In addition to supporting her brothers as officers, she paid for a new harp for herself. Still, though she was struggling financially, she refused to take a commission on the many harps she picked for her students at Erard, and sometimes gave lessons for free. As a teenager, Renié worked constantly and had only one friend, Hasselmans's daughter, who was also her student. Later on, she became close to the Chevillards, especially his nearly blind wife, a singer and a spiritual inspiration for Renié.

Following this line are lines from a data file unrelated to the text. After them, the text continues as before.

(** The metadata a run's checkpoint (or diagnostics) carries. *)
Definition run_metadata m (rid : string) : list (string * pyval) :=
  match execution_run_checkpoints m !! rid ≫= actor_metadata with
  | Some (PDict d) => d
  | _ =>
      match execution_run_diagnostics m !! rid with
      | Some (_, payload) =>
          match py_get payload "actor_metadata" with Some (PDict d) => d | _ => [] end
      | None => []
      end
  end.

Lemma get_run_actor_metadata_spec m rid :
  sm_closed m = false → get_run_actor_metadata rid m = (m, Ok (run_metadata m rid)).
Proof.
  intros Hc. unfold get_run_actor_metadata, mbind, stm_bind, _connection, st_get, run_metadata.
  rewrite Hc. simpl.
  destruct (execution_run_checkpoints m !! rid) as [row|]; simpl.
  - destruct (actor_metadata row) as [[]|]; simpl; try done;
      destruct (execution_run_diagnostics m !! rid) as [[? payload]|]; try done;
      destruct (py_get payload "actor_metadata") as [[]|]; done.
  - destruct (execution_run_diagnostics m !! rid) as [[? payload]|]; try done.
    destruct (py_get payload "actor_metadata") as [[]|]; done.
Qed.

(** Actor metadata as the executor writes it: optional texts, a list of scopes
    that is not blank, and a known operation. *)
Record actor_fields (d : list (string * pyval)) (actor : option string)
    (scopes : option (list string)) (op : option string) : Prop := {
  af_actor : optional_str (get_or d "actor_id" "owner_actor_id") = Ok actor;
  af_scopes : ∃ raw, optional_strs (get_or d "actor_scopes" "scopes") = Ok raw ∧
    scopes = (λ l, sorted_set (list_to_set (filter (λ s, s ≠ "") (py_strip <$> l)))) <$> raw ∧
    scopes ≠ Some [];
  af_operation : optional_str (default PNone (dict_get d "operation")) = Ok op ∧
    (op = None ∨ op = Some "execute" ∨ op = Some "resume")
}.

(** Events that [ExecutionTraceEvent] accepts. *)
Definition event_valid (e : ExecutionTraceEvent) : Prop :=
  validate_event_fields e = true ∧ ∃ e', validate_event_contract e = Ok e'.

Lemma event_contract_annotate a s o e :
  event_contract (annotate_event a s o (stored_event e)) = event_contract e.
Proof. done. Qed.

Lemma load_event_ok d actor scopes op e :
  actor_fields d actor scopes op → event_valid e →
  (a ← optional_str (get_or d "actor_id" "owner_actor_id");
   s ← optional_strs (get_or d "actor_scopes" "scopes");
   o ← optional_str (default PNone (dict_get d "operation"));
   let event := annotate_event a s o (stored_event e) in
   validated (validate_event_fields event) (validate_event_contract event)) =
  Ok (annotate_event actor scopes op (stored_event e)).
Proof.
  intros [-> (raw & -> & -> & Hne) [-> Hop]] [Hf [e' He']]. simpl.
  unfold validated. change (validate_event_fields (annotate_event actor raw op (stored_event e)))
    with (validate_event_fields e). rewrite Hf.
  unfold validate_event_contract. cbn [actor_scopes annotate_event operation].
  assert (Hcontract : ∀ x, for_each (λ cm : bool * string, raise_if cm.1 (value_error cm.2))
      (event_contract (annotate_event actor x op (stored_event e))) = Ok tt).
  { intros x. rewrite event_contract_annotate. unfold validate_event_contract in He'.
    apply bind_Ok in He' as (e1 & He1 & He'). apply bind_Ok in He' as (? & _ & He').
    apply bind_Ok in He' as ([] & Hfor & _).
    assert (Heq : event_contract e1 = event_contract e); [|by rewrite <- Heq].
    destruct (actor_scopes e) as [sc|]; [|by injection He1 as <-].
    by apply bind_Ok in He1 as (? & _ & [= <-]). }
  assert (Hop' : raise_if (match op with Some o => bool_decide (o ∉ ["execute"; "resume"]) | None => false end)
      (value_error "operation must be one of: execute, resume") = Ok tt).
  { destruct Hop as [->|[-> | ->]]; done. }
  destruct raw as [l|]; simpl.
  - destruct (sorted_set (list_to_set (filter (λ s : string, s ≠ "") (py_strip <$> l)))) as [|x xs] eqn:Hl.
    { simpl in Hne. by rewrite Hl in Hne. }
    simpl. rewrite Hop'. simpl. pose proof (Hcontract (Some (x :: xs))) as Hc.
    rewrite event_contract_annotate in Hc. 
    change (event_contract (set_actor_scopes _ _)) with (event_contract e). by rewrite Hc.
  - rewrite Hop'. simpl. pose proof (Hcontract None) as Hc. by rewrite Hc.
Qed.

(** A batch write is the same as writing its events one by one, and what
    [list_trace_events] then returns for a run is what was there before
    followed by the run's events of the batch, in order, unchanged but for
    the actor fields, which are the run's. *)
Theorem trace_roundtrip m es rid actor scopes op :
  sm_closed m = false →
  Forall event_valid es → Forall event_valid (execution_trace_events m) →
  Forall (λ e, stored_event e = e) (execution_trace_events m) →
  actor_fields (run_metadata m rid) actor scopes op →
  let m' := (append_trace_events_batch es m).1 in
  st_for_each append_trace_event es m = (m', Ok tt) ∧
  append_trace_events_batch es m = (m', Ok tt) ∧
  list_trace_events rid m' =
    (m', Ok (annotate_event actor scopes op <$>
       List.filter (λ e, bool_decide (run_id e = rid))
         (execution_trace_events m ++ (stored_event <$> es)))).
Proof.
  intros Hc Hes Hold Hst Haf m'. subst m'.
  rewrite append_batch_spec, append_each_spec by done. split_and!; [done..|]. simpl.
  set (m' := set_events _ m). unfold list_trace_events, mbind, stm_bind.
  rewrite (get_run_actor_metadata_spec m' rid Hc).
  change (run_metadata m' rid) with (run_metadata m rid).
  unfold _connection. change (sm_closed m') with (sm_closed m). rewrite Hc. simpl.
  unfold st_get, st_lift. f_equal. rewrite (map_result_all_Ok _ (annotate_event actor scopes op)); [done|].
  apply Forall_forall. intros e [_ He]%elem_of_List_filter.
  assert (∃ e0, event_valid e0 ∧ e = stored_event e0) as (e0 & Hv & ->).
  { change (execution_trace_events m') with (execution_trace_events m ++ (stored_event <$> es)) in He.
    rewrite Forall_forall in Hes, Hold, Hst. apply elem_of_app in He as [He|He].
    - exists e. split; [by apply Hold|]. symmetry. by apply Hst.
    - apply list_elem_of_fmap in He as (e0 & -> & He). exists e0. split; [by apply Hes|done]. }
  exact (load_event_ok _ _ _ _ _ Haf Hv).
Qed.

(** [upsert_run_checkpoint] then [get_run_checkpoint] gives back what was
    written, a later write for the same run replaces it, other runs'
    checkpoints are untouched, and a run never written raises [KeyError]. *)
Theorem checkpoint_roundtrip m now rid started st macro steps branches final actor rid' :
  sm_closed m = false →
  let m' := (upsert_run_checkpoint now rid started st macro steps branches final actor m).1 in
  get_run_checkpoint rid m' =
    (m', Ok {| started_at_utc := started; updated_at_utc := now; status := st;
               macro_payload := macro; step_status := steps; branch_decisions := branches;
               final_pointer_id := final; actor_metadata := Some (default (PDict []) actor) |}) ∧
  (rid' ≠ rid → (get_run_checkpoint rid' m').2 = (get_run_checkpoint rid' m).2) ∧
  (execution_run_checkpoints m !! rid' = None →
   get_run_checkpoint rid' m =
     (m, Raise (Exn KeyError ("Execution checkpoint for run " +:+ rid' +:+ " not found.")))).
Proof.
  intros Hc. unfold upsert_run_checkpoint, get_run_checkpoint, mbind, stm_bind, _connection, st_get.
  rewrite Hc. simpl. rewrite Hc. simpl. split_and!.
  - by rewrite lookup_insert_eq.
  - intros Hne. rewrite lookup_insert_ne by done.
    by destruct (execution_run_checkpoints m !! rid').
  - intros Hnone. by rewrite Hnone.
Qed.

(** Over any lawful backend, data stored under a fresh identifier is
    retrieved as its text, with the life time asked for, and a [ttl_seconds]
    that is not a positive integer is refused without touching the store;
    either way the caller's own dictionary is modified when it is not empty. *)
Theorem store_and_point_retrieve float_repr getsizeof m rows now pid raw summ meta ttl :
  represents (pointer_store m) rows → valid_id pid →
  (∀ row, PointerStore.pointer_id row = pid → raw_data row = py_str float_repr raw → PointerStore.summary row = summ →
          PointerStore.created_at_utc row = now → storable row) →
  rows !! pid = None →
  let '(caller, (m', r)) := store_and_point float_repr getsizeof now pid raw summ meta ttl m in
  (caller = [] ↔ meta = []) ∧
  match ttl with
  | PNone | PInt (Zpos _) =>
      is_ok r = true ∧ same_elsewhere m (set_store (pointer_store m) m') ∧
      retrieve pid m' = (m', Ok (py_str float_repr raw)) ∧
      ∃ row, represents (pointer_store m') (<[pid := row]> rows) ∧
        PointerStore.pointer_id row = pid ∧ PointerStore.created_at_utc row = now ∧
        ∀ t, is_expired (expires_at_utc row) t = true ↔
             ∃ n, ttl = PInt n ∧ (now + n * 1000000 <= t)%Z
  | _ => m' = m ∧ ∃ e, r = Raise e ∧ exn_cls e = ValueError
  end.
Proof.
  intros Hrep Hval Hst Hnew.
  destruct (store_and_point float_repr getsizeof now pid raw summ meta ttl m) as [caller [m' r]] eqn:Hrun.
  unfold store_and_point in Hrun.
  assert (Hset : ∀ (d : list (string * pyval)) k v, dict_set d k v ≠ []).
  { intros [|[]] k v; simpl; [done|]. by case_decide. }
  assert (Hcaller : ∀ d : list (string * pyval), d ≠ [] →
    (if is_nil meta then meta else d) = [] ↔ meta = []) by (by destruct meta).
  assert (Hgood : ∀ (t : option Z) md, (ttl = PNone ∧ t = None) ∨ (∃ n, ttl = PInt n ∧ t = Some n) →
    (on_store (PointerStore.store_pointer
          {| PointerStore.pointer_id := pid; raw_data := py_str float_repr raw;
             PointerStore.summary := summ; PointerStore.metadata := PDict md;
             created_at_utc := now; PointerStore.ttl_seconds := t;
             expires_at_utc := (λ t, now + t * 1000000)%Z <$> t |});;
        mret [("pointer_id", PStr pid); ("summary", PStr summ); ("metadata", PDict md)]) m = (m', r) →
    is_ok r = true ∧ same_elsewhere m (set_store (pointer_store m) m') ∧
      retrieve pid m' = (m', Ok (py_str float_repr raw)) ∧
      ∃ row, represents (pointer_store m') (<[pid := row]> rows) ∧
        PointerStore.pointer_id row = pid ∧ PointerStore.created_at_utc row = now ∧
        ∀ t, is_expired (expires_at_utc row) t = true ↔
             ∃ n, ttl = PInt n ∧ (now + n * 1000000 <= t)%Z).
  { intros t md Ht Hrun'. set (row := {| PointerStore.pointer_id := pid |}) in Hrun'.
    destruct (law_store (pointer_store m) rows row Hrep Hval (Hst row eq_refl eq_refl eq_refl eq_refl) Hnew) as (x & Hx & Hrep').
    unfold mbind, stm_bind, on_store in Hrun'. rewrite Hx in Hrun'. injection Hrun' as <- <-.
    split_and!; try done.
    - unfold retrieve, on_store. simpl.
      rewrite (law_retrieve x _ pid Hrep' Hval). simpl. by rewrite lookup_insert_eq.
    - exists row. split_and!; try done. intros t'. simpl.
      destruct Ht as [[-> ->]|(n & -> & ->)]; simpl; [naive_solver|].
      rewrite Z.leb_le. naive_solver. }
  assert (Hbad : ∀ e, (if is_nil meta then meta else dict_set meta "size_bytes" (PInt (getsizeof raw)),
      (m, Raise e)) = (caller, (m', r)) → exn_cls e = ValueError →
    (caller = [] ↔ meta = []) ∧ m' = m ∧ ∃ e, r = Raise e ∧ exn_cls e = ValueError).
  { intros e [= <- <- <-] He. split; [by apply Hcaller, Hset|eauto]. }
  destruct ttl as [|b|n|q|s|l|d]; cbn [fmap option_fmap option_map] in Hrun;
    try (by eapply Hbad).
  - apply pair_equal_spec in Hrun as [<- Hrun]. split; [by apply Hcaller, Hset|].
    eapply (Hgood None); [by left|exact Hrun].
  - destruct n as [|p|p]; [by eapply (Hbad _ Hrun)| |by eapply (Hbad _ Hrun)].
    cbn [Z.leb Z.compare raise_if mbind result_bind] in Hrun.
    apply pair_equal_spec in Hrun as [<- Hrun]. split; [by apply Hcaller, Hset|].
    eapply (Hgood (Some (Zpos p))); [right; by exists (Zpos p)|exact Hrun].
Qed.
End records.

(** ** Operational metrics *)

Lemma set_store_id {S} (m : state_manager S) : set_store (pointer_store m) m = m.
Proof. by destruct m. Qed.

Lemma listings_length now rows :
  length (listings true now rows) = size rows ∧
  length (listings false now rows) + expired_count now rows = size rows.
Proof.
  assert (Hsize : length (map_to_list rows) = size rows) by apply length_map_to_list.
  unfold listings, expired_count. rewrite <- Hsize. clear Hsize.
  induction (map_to_list rows) as [|[id r] l [IH1 IH2]]; csimpl; [done|].
  destruct (is_expired (expires_at_utc r) now); simpl in *; split; lia.
Qed.

Definition all_types : list ExecutionTraceEventType :=
  [REPLAYED; QUEUED; APPROVAL_REQUIRED; APPROVED; REJECTED; STARTED; RETRIED; FAILED; COMPLETED].

Definition type_count (events : list ExecutionTraceEvent) (t : ExecutionTraceEventType) : nat :=
  length (List.filter (λ e, bool_decide (event_type e = t)) events).

Lemma type_count_cons e es t :
  type_count (e :: es) t = (if bool_decide (event_type e = t) then 1 else 0) + type_count es t.
Proof. unfold type_count. simpl. by case_bool_decide. Qed.

Lemma sum_type_counts events : list_sum (type_count events <$> all_types) = length events.
Proof.
  induction events as [|e es IH]; [done|].
  unfold all_types in *. csimpl in *. rewrite !type_count_cons.
  destruct (event_type e); simpl; lia.
Qed.

Lemma count_types_sum events :
  foldr (λ c acc, c.2 + acc)%Z 0%Z (count_types events) = Z.of_nat (length events).
Proof.
  rewrite <- (sum_type_counts events). unfold count_types. fold all_types.
  induction all_types as [|t ts IH]; [done|]. csimpl.
  change (length (List.filter (λ e, bool_decide (event_type e = t)) events)) with (type_count events t).
  destruct (Nat.eqb_spec (type_count events t) 0) as [Hz|Hz].
  - rewrite IH, Hz. done.
  - simpl. rewrite IH. lia.
Qed.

Shortly before World War I, Renié became friends with the family of one of her students, Marie-Amélie Regnier. After winning the Premier Prix and being introduced to Théodore Dubois, Marie-Amélie swore that Renié would be the godmother of her first child. During the war, Renié undertook the family's financial support. When the war was over, Marie-Amélie got married and presented Renié her goddaughter, and because Marie-Amélie's husband, Georges Pignal, was an engineer who was frequently absent because of contracts in Morocco, the child spent more time with her grandmother and godmother than her parents. In 1923, Renié helped Louise Regnier (Marie-Amélie's mother) buy a portion of a house. She moved in with the Regniers, along with her brother François, shortly after her mother died. In 1934, Louise Regnier died and left the goddaughter, Françoise, in Renié's devoted care. Sometimes, Renié would ride pillion on Françoise's motorcycle. Despite Marie-Amélie's former gratitude and Renié's generosity to the family, the former pupil was a hostile housemate and tried to evict the Reniés, but Françoise fought her family to save Renié from financial ruin.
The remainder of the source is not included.